#### [WHAT YOU HAVE TO DO]
Retype the entries exactly. Include every line.

(Records drawn from a dataset)
_____
(** X23. For a [limit] that is an int, [BusinessReviewsView] always
    answers 200 with [count] the length of [reviews]: for an unknown
    source, for an adapter that raises and for reviews that cannot be
    tagged the list is empty. The limit reaches the adapter as it was
    sent, without a bound. *)
Theorem reviews_view_always_answers_200 :
  forall (settings : Settings) (mock : base.DataSource)
         (foursquare : result base.DataSource) (GET : views.QueryDict)
         (business_id : string) (w : World) (limit : Z),
    views.int_limit GET 20 = inr limit ->
    let out := views.BusinessReviewsView_get settings mock foursquare GET business_id w in
    let collector := fst (data_collector.DataCollector.__init__ settings mock foursquare w) in
    let source := views.detect_source collector (default "auto" (views.GET_source GET))
                    business_id in
    exists reviews count,
      fst (fst out)
      = {| views.data := PDict [("success", PBool true);
                                ("business_id", PStr business_id);
                                ("source", PStr source);
                                ("count", PInt count);
                                ("reviews", reviews)];
           views.status := views.HTTP_200_OK |}
      /\ Num.len reviews = inr count
      /\ snd out = (if dict_mem source (sources collector)
                    then [CallReviews source business_id limit] else [])
      /\ (dict_mem source (sources collector) = false -> reviews = PList []).
Proof.
  intros settings mock foursquare GET business_id w limit Hlimit. cbv zeta.
  unfold views.BusinessReviewsView_get. rewrite Hlimit.
  cbn [data_collector.DataCollector.__init__ fst].
  set (self := {| sources := _initialize_sources settings mock foursquare |}).
  set (source := views.detect_source self (default "auto" (views.GET_source GET))
                   business_id).
  assert (exists reviews w2 count,
            data_collector.DataCollector.get_business_reviews self business_id source
              limit (set_generated [] w)
            = (reviews, w2,
               if dict_mem source (sources self)
               then [CallReviews source business_id limit] else [])
            /\ Num.len reviews = inr count
            /\ (dict_mem source (sources self) = false -> reviews = PList []))
    as (reviews & w2 & count & -> & Hlen & Hnone).
  { unfold data_collector.DataCollector.get_business_reviews, dict_mem.
    destruct (dict_get source (sources self)) as [ds|];
      [|eexists _, _, _; split; [reflexivity|]; split; [reflexivity|auto]].
    destruct (base.get_reviews ds business_id limit (set_generated [] w))
      as [[e|found] w1];
      [eexists _, _, _; split; [reflexivity|]; split; [reflexivity|discriminate]|].
    destruct (tag_all source found) as [e|reviews] eqn:Etag;
      [eexists _, _, _; split; [reflexivity|]; split; [reflexivity|discriminate]|].
    destruct (tag_all_has_len source found reviews Etag) as [n Hn].
    eexists _, _, _. split; [reflexivity|]. split; [exact Hn|discriminate]. }
  rewrite Hlen. exists reviews, count. repeat split; auto.
Qed.

(** A request for 500 reviews. *)
Definition request_500_reviews : views.QueryDict :=
  {| views.GET_location := None; views.GET_source := None;
     views.GET_query := None; views.GET_category := None;
     views.GET_business := None; views.GET_limit := Some (Some 500) |}.

Lemma reviews_view_always_answers_200_witness :
  snd (views.BusinessReviewsView_get configured the_mock (the_foursquare configured)
         request_500_reviews "4b5a" world_500)
  = [CallReviews "foursquare" "4b5a" 500].
Proof.
  destruct (reviews_view_always_answers_200 configured the_mock
              (the_foursquare configured) request_500_reviews "4b5a" world_500 500)
    as (reviews & count & _ & _ & Hcalls & _); [reflexivity|].
  exact Hcalls.
Defined.

(** An adapter whose search raises on every call. *)
Definition search_always_raises (data_source : base.DataSource) : Prop :=
  forall location query category radius limit w,
  exists e w',
    base.search_businesses data_source location query category radius limit w
    = (inl e, w').

Lemma collect_businesses_served_by_mock self mock data_source location source
  query category limit timestamp w :
  real_mock mock ->
  dict_get "mock" (sources self) = Some mock ->
  dict_get (resolve self source) (sources self) = Some data_source ->
  resolve self source = "mock" \/ search_always_raises data_source ->
  exists r l w' calls,
    collect_businesses self location source query category limit timestamp w
    = (inr (PDict r), w', calls)
    /\ dict_get "businesses" r = Some (PList l)
    /\ dict_get "count" r = Some (PInt (Z.of_nat (length l))).
Proof.
  intros Hreal Hmock Hds Hcase.
  unfold collect_businesses. fold (resolve self source). rewrite Hds.
  destruct (String.eqb_spec (resolve self source) "mock") as [Heq|Hne].
  - rewrite Heq in *. assert (data_source = mock) as -> by congruence.
    destruct (attempt_mock_shape mock location query category limit timestamp w Hreal)
      as (r & l & w' & -> & Hb & Hc & _).
    eauto 10.
  - destruct Hcase as [Heq|Hraises]; [contradiction|].
    destruct (Hraises location query category 5000 limit w) as (e & w1 & Hsearch).
    unfold attempt at 1. unfold bind at 1. rewrite Hsearch.
    assert (dict_mem "mock" (sources self) = true) as ->
      by (apply dict_mem_true; eauto).
    cbn [negb andb]. rewrite Hmock.
    destruct (attempt_mock_shape mock location query category limit timestamp w1 Hreal)
      as (r & l & w' & -> & Hb & Hc & _).
    eauto 10.
Qed.

(** X24. [TestConnectionView] reports a source as connected whenever the
    test search returns, and a search that fails is answered by Mock: with
    the Mock adapter of the package, a registered Foursquare adapter whose
    every search raises is still reported with status "connected", next
    to Mock, in a response with status 200. *)
Theorem test_connection_reports_a_failing_source_as_connected :
  forall (settings : Settings) (mock fs : base.DataSource) (use_mock_data : pyval)
         (timestamp : string -> string) (w : World),
    real_mock mock ->
    foursquare_registered settings (inr fs) = true ->
    search_always_raises fs ->
    let response :=
      fst (fst (views.TestConnectionView_get settings mock (inr fs) use_mock_data
                  timestamp w)) in
    views.status response = views.HTTP_200_OK
    /\ exists results,
         py_get (views.data response) "test_results" PNone = inr (PDict results)
         /\ dict_keys results = ["mock"; "foursquare"]
         /\ forall source, In source ["mock"; "foursquare"] ->
              exists count test_data,
                dict_get source results
                = Some (PDict [("status", PStr "connected");
                               ("count", count);
                               ("test_data", test_data)]).
Proof.
  intros settings mock fs use_mock_data timestamp w Hreal Hreg Hraises. cbv zeta.
  unfold views.TestConnectionView_get.
  cbn [data_collector.DataCollector.__init__ fst].
  set (self := {| sources := _initialize_sources settings mock (inr fs) |}).
  assert (sources self = [("mock", mock); ("foursquare", fs)]) as Hsources.
  { unfold self. cbn [sources].
    destruct (initialize_sources_cases settings mock (inr fs))
      as [[Hno _]|(fs' & _ & Hfs & ->)]; [congruence|].
    now injection Hfs as <-. }
  assert (get_available_sources self = ["mock"; "foursquare"]) as ->
    by (unfold get_available_sources; now rewrite Hsources).
  assert (dict_get "mock" (sources self) = Some mock) as Hmock
    by now rewrite Hsources.
  cbn [views.test_sources].
  destruct (collect_businesses_served_by_mock self mock mock "New York" "mock" "" "" 2
              (timestamp "mock") (set_generated [] w) Hreal Hmock)
    as (r1 & l1 & w1 & calls1 & -> & Hb1 & Hc1);
    [now rewrite Hsources|now left|].
  destruct (collect_businesses_served_by_mock self mock fs "New York" "foursquare"
              "" "" 2 (timestamp "foursquare") w1 Hreal Hmock)
    as (r2 & l2 & w2 & calls2 & -> & Hb2 & Hc2);
    [now rewrite Hsources|now right|].
  cbn [rbind py_get]. rewrite Hb1, Hc1, Hb2, Hc2. cbn [slice_value rbind].
  cbn [fst views.status views.data py_get dict_get String.eqb Ascii.eqb Bool.eqb].
  split; [reflexivity|].
  eexists. split; [reflexivity|]. split; [reflexivity|].
  intros source [<-|[<-|[]]]; eexists _, _; reflexivity.
Qed.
_____
#### [RESPONSE BELOW]
(** X23. For a [limit] that is an int, [BusinessReviewsView] always
    answers 200 with [count] the length of [reviews]: for an unknown
    source, for an adapter that raises and for reviews that cannot be
    tagged the list is empty. The limit reaches the adapter as it was
    sent, without a bound. *)
Theorem reviews_view_always_answers_200 :
  forall (settings : Settings) (mock : base.DataSource)
         (foursquare : result base.DataSource) (GET : views.QueryDict)
         (business_id : string) (w : World) (limit : Z),
    views.int_limit GET 20 = inr limit ->
    let out := views.BusinessReviewsView_get settings mock foursquare GET business_id w in
    let collector := fst (data_collector.DataCollector.__init__ settings mock foursquare w) in
    let source := views.detect_source collector (default "auto" (views.GET_source GET))
                    business_id in
    exists reviews count,
      fst (fst out)
      = {| views.data := PDict [("success", PBool true);
                                ("business_id", PStr business_id);
                                ("source", PStr source);
                                ("count", PInt count);
                                ("reviews", reviews)];
           views.status := views.HTTP_200_OK |}
      /\ Num.len reviews = inr count
      /\ snd out = (if dict_mem source (sources collector)
                    then [CallReviews source business_id limit] else [])
      /\ (dict_mem source (sources collector) = false -> reviews = PList []).
Proof.
  intros settings mock foursquare GET business_id w limit Hlimit. cbv zeta.
  unfold views.BusinessReviewsView_get. rewrite Hlimit.
  cbn [data_collector.DataCollector.__init__ fst].
  set (self := {| sources := _initialize_sources settings mock foursquare |}).
  set (source := views.detect_source self (default "auto" (views.GET_source GET))
                   business_id).
  assert (exists reviews w2 count,
            data_collector.DataCollector.get_business_reviews self business_id source
              limit (set_generated [] w)
            = (reviews, w2,
               if dict_mem source (sources self)
               then [CallReviews source business_id limit] else [])
            /\ Num.len reviews = inr count
            /\ (dict_mem source (sources self) = false -> reviews = PList []))
    as (reviews & w2 & count & -> & Hlen & Hnone).
  { unfold data_collector.DataCollector.get_business_reviews, dict_mem.
    destruct (dict_get source (sources self)) as [ds|];
      [|eexists _, _, _; split; [reflexivity|]; split; [reflexivity|auto]].
    destruct (base.get_reviews ds business_id limit (set_generated [] w))
      as [[e|found] w1];
      [eexists _, _, _; split; [reflexivity|]; split; [reflexivity|discriminate]|].
    destruct (tag_all source found) as [e|reviews] eqn:Etag;
      [eexists _, _, _; split; [reflexivity|]; split; [reflexivity|discriminate]|].
    destruct (tag_all_has_len source found reviews Etag) as [n Hn].
    eexists _, _, _. split; [reflexivity|]. split; [exact Hn|discriminate]. }
  rewrite Hlen. exists reviews, count. repeat split; auto.
Qed.

(** A request for 500 reviews. *)
Definition request_500_reviews : views.QueryDict :=
  {| views.GET_location := None; views.GET_source := None;
     views.GET_query := None; views.GET_category := None;
     views.GET_business := None; views.GET_limit := Some (Some 500) |}.

Lemma reviews_view_always_answers_200_witness :
  snd (views.BusinessReviewsView_get configured the_mock (the_foursquare configured)
         request_500_reviews "4b5a" world_500)
  = [CallReviews "foursquare" "4b5a" 500].
Proof.
  destruct (reviews_view_always_answers_200 configured the_mock
              (the_foursquare configured) request_500_reviews "4b5a" world_500 500)
    as (reviews & count & _ & _ & Hcalls & _); [reflexivity|].
  exact Hcalls.
Defined.

(** An adapter whose search raises on every call. *)
Definition search_always_raises (data_source : base.DataSource) : Prop :=
  forall location query category radius limit w,
  exists e w',
    base.search_businesses data_source location query category radius limit w
    = (inl e, w').

Lemma collect_businesses_served_by_mock self mock data_source location source
  query category limit timestamp w :
  real_mock mock ->
  dict_get "mock" (sources self) = Some mock ->
  dict_get (resolve self source) (sources self) = Some data_source ->
  resolve self source = "mock" \/ search_always_raises data_source ->
  exists r l w' calls,
    collect_businesses self location source query category limit timestamp w
    = (inr (PDict r), w', calls)
    /\ dict_get "businesses" r = Some (PList l)
    /\ dict_get "count" r = Some (PInt (Z.of_nat (length l))).
Proof.
  intros Hreal Hmock Hds Hcase.
  unfold collect_businesses. fold (resolve self source). rewrite Hds.
  destruct (String.eqb_spec (resolve self source) "mock") as [Heq|Hne].
  - rewrite Heq in *. assert (data_source = mock) as -> by congruence.
    destruct (attempt_mock_shape mock location query category limit timestamp w Hreal)
      as (r & l & w' & -> & Hb & Hc & _).
    eauto 10.
  - destruct Hcase as [Heq|Hraises]; [contradiction|].
    destruct (Hraises location query category 5000 limit w) as (e & w1 & Hsearch).
    unfold attempt at 1. unfold bind at 1. rewrite Hsearch.
    assert (dict_mem "mock" (sources self) = true) as ->
      by (apply dict_mem_true; eauto).
    cbn [negb andb]. rewrite Hmock.
    destruct (attempt_mock_shape mock location query category limit timestamp w1 Hreal)
      as (r & l & w' & -> & Hb & Hc & _).
    eauto 10.
Qed.

(** X24. [TestConnectionView] reports a source as connected whenever the
    test search returns, and a search that fails is answered by Mock: with
    the Mock adapter of the package, a registered Foursquare adapter whose
    every search raises is still reported with status "connected", next
    to Mock, in a response with status 200. *)
Theorem test_connection_reports_a_failing_source_as_connected :
  forall (settings : Settings) (mock fs : base.DataSource) (use_mock_data : pyval)
         (timestamp : string -> string) (w : World),
    real_mock mock ->
    foursquare_registered settings (inr fs) = true ->
    search_always_raises fs ->
    let response :=
      fst (fst (views.TestConnectionView_get settings mock (inr fs) use_mock_data
                  timestamp w)) in
    views.status response = views.HTTP_200_OK
    /\ exists results,
         py_get (views.data response) "test_results" PNone = inr (PDict results)
         /\ dict_keys results = ["mock"; "foursquare"]
         /\ forall source, In source ["mock"; "foursquare"] ->
              exists count test_data,
                dict_get source results
                = Some (PDict [("status", PStr "connected");
                               ("count", count);
                               ("test_data", test_data)]).
Proof.
  intros settings mock fs use_mock_data timestamp w Hreal Hreg Hraises. cbv zeta.
  unfold views.TestConnectionView_get.
  cbn [data_collector.DataCollector.__init__ fst].
  set (self := {| sources := _initialize_sources settings mock (inr fs) |}).
  assert (sources self = [("mock", mock); ("foursquare", fs)]) as Hsources.
  { unfold self. cbn [sources].
    destruct (initialize_sources_cases settings mock (inr fs))
      as [[Hno _]|(fs' & _ & Hfs & ->)]; [congruence|].
    now injection Hfs as <-. }
  assert (get_available_sources self = ["mock"; "foursquare"]) as ->
    by (unfold get_available_sources; now rewrite Hsources).
  assert (dict_get "mock" (sources self) = Some mock) as Hmock
    by now rewrite Hsources.
  cbn [views.test_sources].
  destruct (collect_businesses_served_by_mock self mock mock "New York" "mock" "" "" 2
              (timestamp "mock") (set_generated [] w) Hreal Hmock)
    as (r1 & l1 & w1 & calls1 & -> & Hb1 & Hc1);
    [now rewrite Hsources|now left|].
  destruct (collect_businesses_served_by_mock self mock fs "New York" "foursquare"
              "" "" 2 (timestamp "foursquare") w1 Hreal Hmock)
    as (r2 & l2 & w2 & calls2 & -> & Hb2 & Hc2);
    [now rewrite Hsources|now right|].
  cbn [rbind py_get]. rewrite Hb1, Hc1, Hb2, Hc2. cbn [slice_value rbind].
  cbn [fst views.status views.data py_get dict_get String.eqb Ascii.eqb Bool.eqb].
  split; [reflexivity|].
  eexists. split; [reflexivity|]. split; [reflexivity|].
  intros source [<-|[<-|[]]]; eexists _, _; reflexivity.
Qed.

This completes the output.